▶ _ABOUT THIS TASK_
Please find the lines in the following records that hold "else", and copy them.

▶ _PROVIDED DATA_
Lemma attempts_pos answer remaining attempt last :
  0 < remaining → 0 < (attempts answer remaining attempt last).2.
Proof.
  destruct remaining as [|n]; [lia|]. intros _. simpl.
  destruct (answer attempt) as [t s|t s]; simpl; [lia|].
  destruct (attempts answer n (S attempt) (t, s)); simpl. lia.
Qed.

(** ** Counting and keys *)

Lemma system_count_app ms1 ms2 :
  system_count (ms1 ++ ms2) = system_count ms1 + system_count ms2.
Proof. unfold system_count. by rewrite filter_app, length_app. Qed.

Lemma list_truthy_true {A} (l : list A) : l ≠ [] → list_truthy l = true.
Proof. by destruct l. Qed.

Lemma request_body_keys model messages temperature max_tokens top_p seed stop :
  dict_keys (request_body model messages temperature max_tokens top_p seed
               stop) =
  ["model"; "messages"; "temperature"; "max_tokens"; "top_p"; "seed"]
  ++ (if decide (stop = "") then [] else ["stop"]).
Proof. by destruct stop. Qed.

Lemma request_body_stop model messages temperature max_tokens top_p seed stop :
  dict_get (request_body model messages temperature max_tokens top_p seed
              stop) "stop" =
  if decide (stop = "") then None else Some (JStr stop).
Proof. by destruct stop. Qed.

Lemma str_truthy_empty s : str_truthy s = false ↔ s = "".
Proof. by destruct s. Qed.

(** * The method, one call at a time *)

Section Method.
Variable get_prompt_content : list (string * string) → string → string.
Variable json_dumps : list (string * list Message) → string.

(** C1.  For a new conversation (the identifier is empty, or nothing or an
    empty list is stored for it), an invocation whose request succeeds leaves
    exactly three messages stored for the identifier it returns: the system
    message, the user message and the assistant's answer, in that order, so
    that exactly one message has the system role. *)
Theorem new_conversation_holds_three_messages self env model preset
    system_message user_input temperature max_tokens top_p seed max_retries
    stop json_mode cid w out w' :
  wf w →
  history_before w cid = [] →
  process_completion_request get_prompt_content json_dumps self env model
    preset system_message user_input temperature max_tokens top_p seed
    max_retries stop json_mode cid w = (out, w') →
  success out = true →
  stored w' (conversation_id out) =
    [system_turn (resolve_system_message get_prompt_content self preset
                    system_message);
     user_turn user_input;
     assistant_turn (api_response out)] ∧
  system_count (stored w' (conversation_id out)) = 1.
Proof.
  intros Hwf Hnew Hrun Hok.
  destruct (process_completion_request_effect _ _ _ _ _ _ _ _ _ _ _ _ _ _
              _ _ _ _ _ Hwf Hrun) as (k & _ & -> & _ & _ & _ & Hst & _).
  rewrite Hok, Hnew in Hst. rewrite Hst. split; reflexivity.
Qed.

▶ _REPLY TO THE EXERCISE_
  ++ (if decide (stop = "") then [] else ["stop"]).
  if decide (stop = "") then None else Some (JStr stop).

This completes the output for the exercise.